- _What the task asks_: Would you please copy the part of the material below that opens with the line containing "exists es c', httpclient_parser_execute" and closes with the line containing "pose proof response_classes_ok"? Copy it exactly, and only it.

── The input

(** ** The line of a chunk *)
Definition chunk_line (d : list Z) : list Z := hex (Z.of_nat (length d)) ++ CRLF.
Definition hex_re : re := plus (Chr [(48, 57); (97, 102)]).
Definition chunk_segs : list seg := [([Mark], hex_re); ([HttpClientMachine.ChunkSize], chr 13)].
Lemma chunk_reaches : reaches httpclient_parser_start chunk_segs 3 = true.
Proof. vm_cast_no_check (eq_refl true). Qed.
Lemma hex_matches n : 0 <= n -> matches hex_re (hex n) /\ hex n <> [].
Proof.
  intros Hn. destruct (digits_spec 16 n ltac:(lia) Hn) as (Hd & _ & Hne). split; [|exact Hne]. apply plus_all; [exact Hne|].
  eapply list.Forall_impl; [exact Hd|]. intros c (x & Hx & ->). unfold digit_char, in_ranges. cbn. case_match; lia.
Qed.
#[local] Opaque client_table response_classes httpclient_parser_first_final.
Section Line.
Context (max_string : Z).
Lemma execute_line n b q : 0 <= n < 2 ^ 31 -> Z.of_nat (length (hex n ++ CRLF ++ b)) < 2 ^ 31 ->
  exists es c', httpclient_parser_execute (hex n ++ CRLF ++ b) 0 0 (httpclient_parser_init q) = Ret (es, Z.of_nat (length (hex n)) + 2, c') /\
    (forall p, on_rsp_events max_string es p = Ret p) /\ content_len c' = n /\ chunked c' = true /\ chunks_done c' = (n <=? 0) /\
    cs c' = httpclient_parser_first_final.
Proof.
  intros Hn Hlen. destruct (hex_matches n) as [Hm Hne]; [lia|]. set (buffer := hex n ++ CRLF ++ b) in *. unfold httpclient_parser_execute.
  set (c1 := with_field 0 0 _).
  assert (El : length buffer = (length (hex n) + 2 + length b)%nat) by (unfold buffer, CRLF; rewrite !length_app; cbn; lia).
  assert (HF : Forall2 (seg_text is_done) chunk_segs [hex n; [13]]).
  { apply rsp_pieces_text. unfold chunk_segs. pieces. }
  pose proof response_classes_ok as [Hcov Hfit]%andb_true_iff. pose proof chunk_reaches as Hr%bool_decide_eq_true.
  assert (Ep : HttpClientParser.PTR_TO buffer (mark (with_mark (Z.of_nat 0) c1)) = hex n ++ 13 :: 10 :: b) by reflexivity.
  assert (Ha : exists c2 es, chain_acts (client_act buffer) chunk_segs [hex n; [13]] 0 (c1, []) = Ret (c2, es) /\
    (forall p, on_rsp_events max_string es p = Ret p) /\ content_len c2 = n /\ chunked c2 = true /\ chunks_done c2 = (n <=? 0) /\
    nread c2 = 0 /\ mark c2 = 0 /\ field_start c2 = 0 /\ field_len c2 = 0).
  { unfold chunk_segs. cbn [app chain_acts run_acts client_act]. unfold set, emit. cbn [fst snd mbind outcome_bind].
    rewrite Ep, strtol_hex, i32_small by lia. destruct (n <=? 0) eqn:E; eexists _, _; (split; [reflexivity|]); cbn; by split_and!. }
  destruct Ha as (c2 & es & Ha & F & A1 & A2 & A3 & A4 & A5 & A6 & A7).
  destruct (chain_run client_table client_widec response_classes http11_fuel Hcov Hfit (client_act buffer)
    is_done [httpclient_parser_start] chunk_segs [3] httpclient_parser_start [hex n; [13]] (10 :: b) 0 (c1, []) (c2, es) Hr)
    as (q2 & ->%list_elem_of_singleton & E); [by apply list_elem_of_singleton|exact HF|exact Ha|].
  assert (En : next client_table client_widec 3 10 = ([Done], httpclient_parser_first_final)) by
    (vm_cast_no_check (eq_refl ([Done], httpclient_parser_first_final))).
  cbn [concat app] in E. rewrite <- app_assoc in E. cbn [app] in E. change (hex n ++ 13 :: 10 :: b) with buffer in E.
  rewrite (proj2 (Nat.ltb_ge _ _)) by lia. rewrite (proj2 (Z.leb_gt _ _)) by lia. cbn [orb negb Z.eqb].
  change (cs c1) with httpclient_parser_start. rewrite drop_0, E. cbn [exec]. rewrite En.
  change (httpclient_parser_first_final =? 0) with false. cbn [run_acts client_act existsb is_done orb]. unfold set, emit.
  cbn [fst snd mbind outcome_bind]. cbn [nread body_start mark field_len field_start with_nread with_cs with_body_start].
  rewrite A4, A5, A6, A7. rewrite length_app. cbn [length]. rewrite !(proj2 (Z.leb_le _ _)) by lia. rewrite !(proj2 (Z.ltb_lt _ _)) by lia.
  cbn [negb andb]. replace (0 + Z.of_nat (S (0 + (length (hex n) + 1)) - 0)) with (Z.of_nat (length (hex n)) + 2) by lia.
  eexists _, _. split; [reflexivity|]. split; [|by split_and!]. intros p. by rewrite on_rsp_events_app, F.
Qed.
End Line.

────
── The input

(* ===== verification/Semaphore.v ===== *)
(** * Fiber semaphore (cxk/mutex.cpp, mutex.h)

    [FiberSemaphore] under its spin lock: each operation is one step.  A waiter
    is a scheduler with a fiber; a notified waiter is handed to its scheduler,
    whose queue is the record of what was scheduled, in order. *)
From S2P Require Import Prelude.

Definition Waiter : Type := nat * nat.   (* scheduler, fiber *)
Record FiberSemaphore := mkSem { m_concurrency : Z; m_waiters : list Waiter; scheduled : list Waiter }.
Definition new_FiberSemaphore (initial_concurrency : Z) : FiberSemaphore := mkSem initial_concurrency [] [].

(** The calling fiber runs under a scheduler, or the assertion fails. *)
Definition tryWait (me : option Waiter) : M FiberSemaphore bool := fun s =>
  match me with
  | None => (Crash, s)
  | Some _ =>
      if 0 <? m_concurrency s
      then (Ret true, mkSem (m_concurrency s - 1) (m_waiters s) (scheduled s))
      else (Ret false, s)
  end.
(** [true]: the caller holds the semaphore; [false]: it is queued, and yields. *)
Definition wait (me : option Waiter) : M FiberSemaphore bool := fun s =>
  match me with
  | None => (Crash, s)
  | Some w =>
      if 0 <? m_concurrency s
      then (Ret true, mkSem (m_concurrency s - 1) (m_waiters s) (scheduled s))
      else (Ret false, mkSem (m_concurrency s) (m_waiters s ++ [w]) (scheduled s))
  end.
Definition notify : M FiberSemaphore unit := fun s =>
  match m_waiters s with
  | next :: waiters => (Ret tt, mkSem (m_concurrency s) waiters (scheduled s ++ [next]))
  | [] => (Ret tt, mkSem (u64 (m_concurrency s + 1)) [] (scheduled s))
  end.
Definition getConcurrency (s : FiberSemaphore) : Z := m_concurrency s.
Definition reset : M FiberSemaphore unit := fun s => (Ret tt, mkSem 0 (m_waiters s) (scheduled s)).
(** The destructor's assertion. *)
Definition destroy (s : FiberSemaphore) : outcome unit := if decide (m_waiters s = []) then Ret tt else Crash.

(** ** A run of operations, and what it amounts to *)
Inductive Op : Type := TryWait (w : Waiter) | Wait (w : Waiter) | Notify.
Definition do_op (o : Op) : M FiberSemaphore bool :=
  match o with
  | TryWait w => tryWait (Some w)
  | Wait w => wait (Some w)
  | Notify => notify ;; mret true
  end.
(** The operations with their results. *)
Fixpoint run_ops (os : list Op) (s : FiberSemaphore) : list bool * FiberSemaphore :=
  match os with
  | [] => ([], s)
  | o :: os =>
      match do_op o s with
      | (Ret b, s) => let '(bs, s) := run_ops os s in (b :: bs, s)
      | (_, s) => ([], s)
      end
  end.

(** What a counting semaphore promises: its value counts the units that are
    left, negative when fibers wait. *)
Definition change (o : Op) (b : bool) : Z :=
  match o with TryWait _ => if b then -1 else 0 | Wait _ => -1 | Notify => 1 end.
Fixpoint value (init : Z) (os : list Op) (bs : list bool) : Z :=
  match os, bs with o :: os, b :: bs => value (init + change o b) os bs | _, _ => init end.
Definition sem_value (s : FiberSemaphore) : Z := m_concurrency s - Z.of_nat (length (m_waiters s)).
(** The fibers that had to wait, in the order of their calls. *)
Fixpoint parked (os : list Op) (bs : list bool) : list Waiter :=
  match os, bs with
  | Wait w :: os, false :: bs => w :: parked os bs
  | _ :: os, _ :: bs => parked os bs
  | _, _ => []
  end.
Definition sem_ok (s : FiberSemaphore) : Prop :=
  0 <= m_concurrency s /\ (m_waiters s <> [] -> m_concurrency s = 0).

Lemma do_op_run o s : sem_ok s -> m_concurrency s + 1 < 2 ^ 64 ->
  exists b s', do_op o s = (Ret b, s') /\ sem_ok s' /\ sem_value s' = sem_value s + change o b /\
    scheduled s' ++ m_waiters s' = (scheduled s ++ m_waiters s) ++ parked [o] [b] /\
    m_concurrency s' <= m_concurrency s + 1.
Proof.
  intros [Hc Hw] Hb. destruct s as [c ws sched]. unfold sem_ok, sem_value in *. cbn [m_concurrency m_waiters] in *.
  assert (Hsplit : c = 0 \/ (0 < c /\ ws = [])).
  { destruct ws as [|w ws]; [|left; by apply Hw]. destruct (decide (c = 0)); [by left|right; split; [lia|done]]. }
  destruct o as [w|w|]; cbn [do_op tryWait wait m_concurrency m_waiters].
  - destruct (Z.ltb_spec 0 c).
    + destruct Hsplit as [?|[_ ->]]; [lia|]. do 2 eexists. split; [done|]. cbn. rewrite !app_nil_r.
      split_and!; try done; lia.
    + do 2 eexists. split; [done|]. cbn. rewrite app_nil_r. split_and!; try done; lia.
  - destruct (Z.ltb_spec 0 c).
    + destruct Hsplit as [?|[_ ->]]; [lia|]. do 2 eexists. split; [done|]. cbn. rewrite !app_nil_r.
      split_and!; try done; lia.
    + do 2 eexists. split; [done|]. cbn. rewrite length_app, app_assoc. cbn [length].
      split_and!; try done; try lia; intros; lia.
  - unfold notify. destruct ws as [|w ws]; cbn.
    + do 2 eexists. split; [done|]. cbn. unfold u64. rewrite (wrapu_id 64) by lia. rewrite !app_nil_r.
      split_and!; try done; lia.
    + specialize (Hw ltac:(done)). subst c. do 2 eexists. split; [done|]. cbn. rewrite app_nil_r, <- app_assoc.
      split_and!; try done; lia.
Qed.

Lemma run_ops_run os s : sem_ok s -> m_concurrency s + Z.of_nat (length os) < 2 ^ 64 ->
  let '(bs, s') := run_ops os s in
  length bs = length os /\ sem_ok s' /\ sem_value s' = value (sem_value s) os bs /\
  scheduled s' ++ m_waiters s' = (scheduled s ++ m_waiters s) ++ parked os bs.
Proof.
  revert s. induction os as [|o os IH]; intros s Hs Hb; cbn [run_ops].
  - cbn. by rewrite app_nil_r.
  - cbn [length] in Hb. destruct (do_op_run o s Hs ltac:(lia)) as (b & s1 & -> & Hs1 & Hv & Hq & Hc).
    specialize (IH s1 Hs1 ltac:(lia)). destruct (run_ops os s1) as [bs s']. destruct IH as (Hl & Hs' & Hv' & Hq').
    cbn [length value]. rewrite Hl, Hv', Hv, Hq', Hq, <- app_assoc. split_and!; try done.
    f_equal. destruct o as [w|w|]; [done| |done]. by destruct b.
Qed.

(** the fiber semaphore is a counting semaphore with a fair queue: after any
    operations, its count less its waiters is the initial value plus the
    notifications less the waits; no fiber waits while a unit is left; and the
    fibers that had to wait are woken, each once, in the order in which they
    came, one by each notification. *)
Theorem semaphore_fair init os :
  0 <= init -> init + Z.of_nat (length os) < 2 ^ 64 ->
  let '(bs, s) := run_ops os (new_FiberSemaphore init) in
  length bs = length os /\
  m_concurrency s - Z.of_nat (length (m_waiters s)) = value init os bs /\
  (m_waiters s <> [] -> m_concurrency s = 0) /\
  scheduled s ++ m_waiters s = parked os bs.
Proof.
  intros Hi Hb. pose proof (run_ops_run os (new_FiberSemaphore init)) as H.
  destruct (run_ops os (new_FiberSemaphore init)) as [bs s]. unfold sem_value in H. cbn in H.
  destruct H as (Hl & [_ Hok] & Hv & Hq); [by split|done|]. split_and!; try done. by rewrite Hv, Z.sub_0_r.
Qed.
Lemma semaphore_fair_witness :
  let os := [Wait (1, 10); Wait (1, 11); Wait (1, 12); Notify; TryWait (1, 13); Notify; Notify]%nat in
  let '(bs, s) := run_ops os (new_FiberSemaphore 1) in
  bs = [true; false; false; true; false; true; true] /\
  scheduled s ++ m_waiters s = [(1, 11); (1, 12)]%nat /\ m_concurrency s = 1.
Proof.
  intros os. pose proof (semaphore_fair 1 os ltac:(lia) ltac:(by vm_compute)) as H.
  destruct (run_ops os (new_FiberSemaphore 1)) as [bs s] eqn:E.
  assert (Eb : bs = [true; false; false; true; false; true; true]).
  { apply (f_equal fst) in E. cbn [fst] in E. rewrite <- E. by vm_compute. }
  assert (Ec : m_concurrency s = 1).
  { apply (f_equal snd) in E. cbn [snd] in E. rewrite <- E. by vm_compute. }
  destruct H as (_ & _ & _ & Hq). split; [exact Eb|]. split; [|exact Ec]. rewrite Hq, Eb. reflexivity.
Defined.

────

- _Exercise answer_:
  exists es c', httpclient_parser_execute (hex n ++ CRLF ++ b) 0 0 (httpclient_parser_init q) = Ret (es, Z.of_nat (length (hex n)) + 2, c') /\
    (forall p, on_rsp_events max_string es p = Ret p) /\ content_len c' = n /\ chunked c' = true /\ chunks_done c' = (n <=? 0) /\
    cs c' = httpclient_parser_first_final.
Proof.
  intros Hn Hlen. destruct (hex_matches n) as [Hm Hne]; [lia|]. set (buffer := hex n ++ CRLF ++ b) in *. unfold httpclient_parser_execute.
  set (c1 := with_field 0 0 _).
  assert (El : length buffer = (length (hex n) + 2 + length b)%nat) by (unfold buffer, CRLF; rewrite !length_app; cbn; lia).
  assert (HF : Forall2 (seg_text is_done) chunk_segs [hex n; [13]]).
  { apply rsp_pieces_text. unfold chunk_segs. pieces. }
  pose proof response_classes_ok as [Hcov Hfit]%andb_true_iff. pose proof chunk_reaches as Hr%bool_decide_eq_true.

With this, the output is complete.